BASEL, Switzerland, April 26, 2007-Roche announces several new research initiatives to further study the use of Tamiflu against the evolving H5N1 avian influenza virus and outlined the future production strategy for Tamiflu. Roche is holding a media briefing today, the conference will start at 10.00am Basel time and is also available through live audio webcast.

Research activities
As one of the most important medicines currently available to fight both seasonal and pandemic influenza, Tamiflu is in the front line of national pandemic defense strategies. Roche continues to research on the optimal use of Tamiflu in collaboration with Universities, Health Institutes and others. These research initiatives include: - Pre-clinical virology studies, looking at different H5N1 strains to optimize the dose of Tamiflu. - Avian influenza registry study, to collect available clinical and virological data, to characterize the virus and the use of Tamiflu - Post-exposure prophylaxis case studies, collecting retrospective and prospective data on Tamiflu's ability to prevent influenza illness - High dose (150mg twice daily) versus standard dose study (75mg twice daily) in collaboration with the National Institute of Health in the USA in both seasonal and pandemic influenza. - Long term prophylaxis (26 weeks) against H5N1 for workers in essential activities, e.g. hospitals. Monitoring for resistance of the influenza virus to Tamiflu. - Investigation on the feasibility of an intravenous formulation. - Registration activities for a lower dose capsule to facilitate storage and administration for young children. - This is in addition to continuing to study the role and established safety record in seasonal influenza outbreaks

Production strategy
Due to Roche's efforts the global manufacturing network for Tamiflu can produce in excess of 400 million treatments annually and has been tested accordingly.

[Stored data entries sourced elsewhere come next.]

Definition group {X} (payload : MatchRecord -> X)
    (stats : list MatchRecord) : dict (list X) :=
  fold_left (group_step payload) stats [].

Definition grouped_data (raw_data_dict : RawStore) : dict (list StatTuple) :=
  group stats_of (all_stats raw_data_dict).

(** The nicknames that the grouping attributes to each canonical
    name (the source keeps their stat tuples only). *)
Definition cluster_members (raw_data_dict : RawStore) : dict (list str) :=
  group nickname (all_stats raw_data_dict).

Definition is_active (active : gset str) (name : str) : bool :=
  existsb (fun active_nick =>
             (distance name active_nick <=? MAX_DISTANCE)%nat)
          (elements active).

(** The entry written for one retained name. *)
Definition averages_of (stats_list : list StatTuple) : exc Averages :=
  let games := Z.of_nat (length stats_list) in
  avg_kills ← Float.int_true_div (py_sum (map col1 stats_list)) games;
  avg_deaths ← Float.int_true_div (py_sum (map col2 stats_list)) games;
  mean_place ← Float.int_true_div (py_sum (map col0 stats_list)) games;
  the_place ← Float.round0 mean_place;
  the_kd ← (if Float.gt_zero avg_deaths
            then q ← Float.float_div avg_kills avg_deaths; Float.round2 q
            else mret avg_kills);
  the_kills ← Float.round2 avg_kills;
  the_deaths ← Float.round2 avg_deaths;
  mean_assists ← Float.int_true_div (py_sum (map col3 stats_list)) games;
  the_assists ← Float.round2 mean_assists;
  mean_score ← Float.int_true_div (py_sum (map col5 stats_list)) games;
  the_score ← Float.round2 mean_score;
  mret {| games_played := games; avg_place := the_place; kd := the_kd;
          avg_kills := the_kills; avg_deaths := the_deaths;
          avg_assists := the_assists; avg_score := the_score |}.

(** One iteration of the loop over [grouped_data.items()]; the state
    is [new_averages] and [players_in_stats]. *)
Definition averages_step (active : gset str)
    (acc : PlayerAverages * nat) (item : str * list StatTuple)
    : exc (PlayerAverages * nat) :=
  let '(name, stats_list) := item in
  if negb (is_active active name) then mret acc
  else
    let games := Z.of_nat (length stats_list) in
    if games <? MIN_GAMES then mret acc
    else
      entry ← averages_of stats_list;
      mret (dict_set name entry (fst acc), S (snd acc)).

Definition new_averages (active : gset str)
    (grouped : dict (list StatTuple)) : exc (PlayerAverages * nat) :=
  fold_leftM (averages_step active) grouped ([], 0%nat).

(** The function between the read and the write: [None] stands for
    the early return on an empty [all_stats]. *)
Definition aggregate (raw_data_dict : RawStore)
    : exc (option (PlayerAverages * update_result)) :=
  active ← active_nicknames raw_data_dict;
  let stats := all_stats raw_data_dict in
  match stats with
  | [] => mret None
  | _ :: _ =>
      let total_kills := py_sum (map kills stats) in
      let total_deaths := py_sum (map deaths stats) in
      '(averages, players_in_stats) ←
        new_averages active (grouped_data raw_data_dict);
      mret (Some (averages,
                  Summary players_in_stats MIN_GAMES
                          total_kills total_deaths))
  end.

Definition update_player_averages (w : World)
    : exc update_result * World :=
  match read_json_db RAW_STATS_FILE w with
  | Raise e => (Raise e, w)
  | Return None | Return (Some []) => (Return (Message NO_RAW_DATA), w)
  | Return (Some raw_data_dict) =>
      match aggregate raw_data_dict with
      | Raise e => (Raise e, w)
      | Return None => (Return (Message RAW_DATA_EMPTY), w)
      | Return (Some (averages, result)) =>
          match write_json_db PLAYER_AVERAGES_FILE averages w with
          | Return w' => (Return result, w')
          | Raise e => (Raise e, w)
          end
      end
  end.

End Aggregation.

(** ** Notions used in the statements *)

(** [f] applied to every element of every list of a grouping. *)
Definition map_lists {X Y} (f : X -> Y) (grouped : dict (list X))
    : dict (list Y) :=
  map (fun item => (fst item, map f (snd item))) grouped.

(** The binary64 number nearest to [a / b] with the sign [s], for
    [a >= 0]: the division of IEEE 754, as the standard library
    specifies it, on the two integers taken exactly. *)
Definition signed_nearest (s : bool) (a : Z) (b : positive) : spec_float :=
  match a with
  | Zpos p => SFdiv 53 1024 (S754_finite s p 0) (S754_finite false b 0)
  | _ => S754_zero s
  end.

(** The binary64 number nearest to [a / b], for [b > 0]. *)
Definition nearest_binary64 (a b : Z) : spec_float :=
  signed_nearest (a <? 0) (Z.abs a) (Z.to_pos b).

(** The mean of a column of integers, as a binary64 number. *)
Definition mean (column : list Z) : spec_float :=
  nearest_binary64 (foldr Z.add 0 column) (Z.of_nat (length column)).

(** [n] is the integer nearest to [100 * m * 2^e], and the even one of
    the two nearest when they are equally near. *)
Definition nearest_hundredths (m : positive) (e : Z) (n : Z) : Prop :=
  let num := 100 * Zpos m * 2 ^ Z.max e 0 in
  let den := 2 ^ Z.max (- e) 0 in
  2 * Z.abs (num - n * den) <= den /\
  (2 * Z.abs (num - n * den) = den -> Z.even n = true).

(** [y] is [x] rounded to two decimals: the number of hundredths
    nearest to the exact value of [x], as a binary64 number again.
    Zeros, infinities and NaN are left as they are. *)
Definition rounded_to_hundredths (x y : spec_float) : Prop :=
  match x with
  | S754_finite s m e =>
      exists n, nearest_hundredths m e n /\ y = signed_nearest s n 100
  | _ => y = x
  end.

Section Statements.

Context `{UnicodeData}.

(** The number that a string of decimal digits writes. *)
Definition decimal_number (s : str) : N :=
  fold_left (fun acc c => (10 * acc + default 0 (decimal_value c))%N) s 0%N.

(** A group that [(\d+)] can capture. *)
Definition number_group (s : str) : Prop :=
  Forall (fun c => is_decimal c = true) s /\ s <> [].

(** The record that the parser builds from the seven groups. *)
Definition record_of_groups (g_place g_name g_kills g_deaths g_assists
    g_treasury g_score : str) : MatchRecord :=
  {| place := Z.of_N (decimal_number g_place);
     nickname := strip g_name;
     kills := Z.of_N (decimal_number g_kills);
     deaths := Z.of_N (decimal_number g_deaths);
     assists := Z.of_N (decimal_number g_assists);
     treasury := Z.of_N (decimal_number g_treasury);
     score := Z.of_N (decimal_number g_score) |}.
Definition withRootVersion (version : Z) : repoOption :=
  fun opts =>
    {| opts_rootOptions := {| version := version |};
       opts_roleOptions := opts_roleOptions opts |}.

Definition withRoleExpectedLength (len : Z) : repoOption :=
  fun opts =>
    {| opts_rootOptions := opts_rootOptions opts;
       opts_roleOptions :=
         {| expectedLength := len;
            tests := tests (opts_roleOptions opts) |} |}.

Definition withRoleTest (t : tester) : repoOption :=
  fun opts =>
    {| opts_rootOptions := opts_rootOptions opts;
       opts_roleOptions :=
         {| expectedLength := expectedLength (opts_roleOptions opts);
            tests := tests (opts_roleOptions opts) ++ [t] |} |}.

(** The three constructors of options, as data, so that an order of
    application can be spoken of. *)
Inductive optionCall : Type :=
| CallRootVersion (version : Z)
| CallRoleExpectedLength (len : Z)
| CallRoleTest (t : tester).

Definition call (c : optionCall) : repoOption :=
  match c with
  | CallRootVersion v => withRootVersion v
  | CallRoleExpectedLength n => withRoleExpectedLength n
  | CallRoleTest t => withRoleTest t
  end.

(** A sequence of options applied, in order, to the same [repoOptions]. *)
Definition applyOptions (cs : list optionCall) (o : repoOptions) : repoOptions :=
  fold_left (fun acc c => call c acc) cs o.

(** The testers of a sequence of calls, in the order the calls are made. *)
Fixpoint testersOf (cs : list optionCall) : list tester :=
  match cs with
  | [] => []
  | CallRoleTest t :: cs' => t :: testersOf cs'
  | _ :: cs' => testersOf cs'
  end.

(** The last pinned version and expected length of a sequence of calls. *)
Fixpoint lastVersion (cs : list optionCall) (d : Z) : Z :=
  match cs with
  | [] => d
  | CallRootVersion v :: cs' => lastVersion cs' v
  | _ :: cs' => lastVersion cs' d
  end.

Fixpoint lastLength (cs : list optionCall) (d : Z) : Z :=
  match cs with
  | [] => d
  | CallRoleExpectedLength n :: cs' => lastLength cs' n
  | _ :: cs' => lastLength cs' d
  end.
(** * sqlite-live-select: a shallow embedding of [sqlite-live-select.js]

    The development follows the source file top to bottom:

    - JavaScript values, objects and insertion-ordered [Map]s;
    - Node [Buffer] reads ([readUInt8], [readUInt16BE], [readUInt32LE],
      [readDoubleLE], [slice], [toString]) and the 32-bit integer operators
      [&], [|], [<<];
    - the varint helpers [getVarintSize] and [readVarint];
    - the value and row decoders [parseValue], [getValueSize], [parseRowData];
    - the frame decoder [processWALFrame] and the frame loop of [parseWAL];
    - the mutation applicator [applyChanges] and the notifier [notifyQueries];
    - the table cache ([cacheTableInfo], [cacheTable], [ensureTableCached]);
    - the live query ([execute], [diffResults], [invalidate]) and the key
      selectors [Index], [Columns], [Func].

    What the engine gets from outside is an argument: the bytes [parseWAL]
    reads from the WAL file, the database behind the [better-sqlite3]
    handle, the text of a query as the function that prepares it on a
    database.  The watcher, the timers and the pause flag of
    [processWALChanges] come last, on their own.

    A number is its exact value: an integer ([Num]), or the exact decimal
    text of a double that is not an integer ([Real]), where JavaScript
    prints the shortest digits that read back as the same double.  A
    string is its sequence of UTF-8 bytes.  An object keeps its properties
    in insertion order; the keys a key selector returns are primitive
    values.

    A live query emits its ['error'] event to a listener: Node throws an
    ['error'] event that no listener takes, which ends the call that runs
    the query.  No listener can be attached before the constructor of
    [LiveSQLiteSelect] returns, so there the error is thrown
    ([LiveSQLiteSelect_new]); afterwards the runs followed are those in
    which the queries' errors are listened to. *)

From Stdlib Require Import ZArith List String Ascii Lia DecimalString.
From Stdlib Require Import Strings.Byte.
From stdpp Require Import base option list strings gmap.

Local Open Scope Z_scope.

(** ** Errors and the exception monad *)

(** The [code] given to [LiveSQLiteError]. *)
Inductive ErrorCode :=
| CACHE_TABLE_INFO_ERROR
| CACHE_TABLE_ERROR
| WAL_PROCESS_ERROR
| WAL_PARSE_ERROR
| PARSE_COLUMN_ERROR.

(** What a [throw] carries.  Messages are dropped; a [LiveSQLiteError] that
    wraps another error keeps it as its cause. *)
Inductive JsError :=
| RangeError
| TypeError
| SqliteError
| LiveSQLiteError (code : ErrorCode) (cause : JsError).

(** A computation that returns or throws. *)
Inductive Result (A : Type) :=
| Ok (a : A)
| Throw (e : JsError).
Arguments Ok {A} a.
Arguments Throw {A} e.

Definition rbind {A B} (m : Result A) (k : A -> Result B) : Result B :=
  match m with
  | Ok a => k a
  | Throw e => Throw e
  end.

(** [try { m } catch (error) { throw h error }] *)
Definition rcatch {A} (m : Result A) (h : JsError -> JsError) : Result A :=
  match m with
  | Ok a => Ok a
  | Throw e => Throw (h e)
  end.

Notation "'let*' x := m 'in' k" := (rbind m (fun x => k))
  (at level 10, x name, m at level 100, k at level 200).

(** ** Buffers *)

(** A Node [Buffer]: a sequence of bytes. *)
Definition Buffer := list byte.

Definition byteZ (b : byte) : Z := Z.of_N (Byte.to_N b).

Definition blen (b : Buffer) : Z := Z.of_nat (length b).

(** [buffer[i]]: the byte, or [undefined] outside the buffer. *)
Definition buf_get (b : Buffer) (i : Z) : option byte :=
  if i <? 0 then None else nth_error b (Z.to_nat i).

(** An index argument of [slice]: a negative one counts from the end, and the
    result is clamped to the buffer. *)
Definition slice_index (len i : Z) : Z :=
  if i <? 0 then Z.max (len + i) 0 else Z.min i len.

This network includes eight Roche sites and 19 external manufacturing partners located in 9 different countries around the world. As supply significantly exceeds current Tamiflu orders, Roche is tailoring its production schedule to this current demand.

William M. Burns, CEO Division Roche Pharma, said: "The manufacturing expansion went to plan and Roche together with external partners now have the ability to produce more than 400 million courses of Tamiflu a year. To date we have had orders from governments amounting to about 215 million treatments in total. Today we can satisfy significant additional orders from governments and corporations and unless the demand picks up Roche will be tailoring its production schedule accordingly. These measures include maintaining a buffer stock at all times while remaining in close contact with our manufacturing partners to respond speedily to a surge in demand."

Production capability
Based on current government orders Roche will start tailoring the Tamiflu production schedule while maintaining stock of intermediates and active pharmaceutical ingredient along the supply chain. Gearing up production to full capacity will be triggered by one of two events 1. Roche inventories of final active ingredient (oseltamivir) or key intermediates drop below target levels 2. WHO declares pandemic has evolved to phase 4 (human to human transmission) Roche has taken a number of additional steps to help prepare for a possible pandemic.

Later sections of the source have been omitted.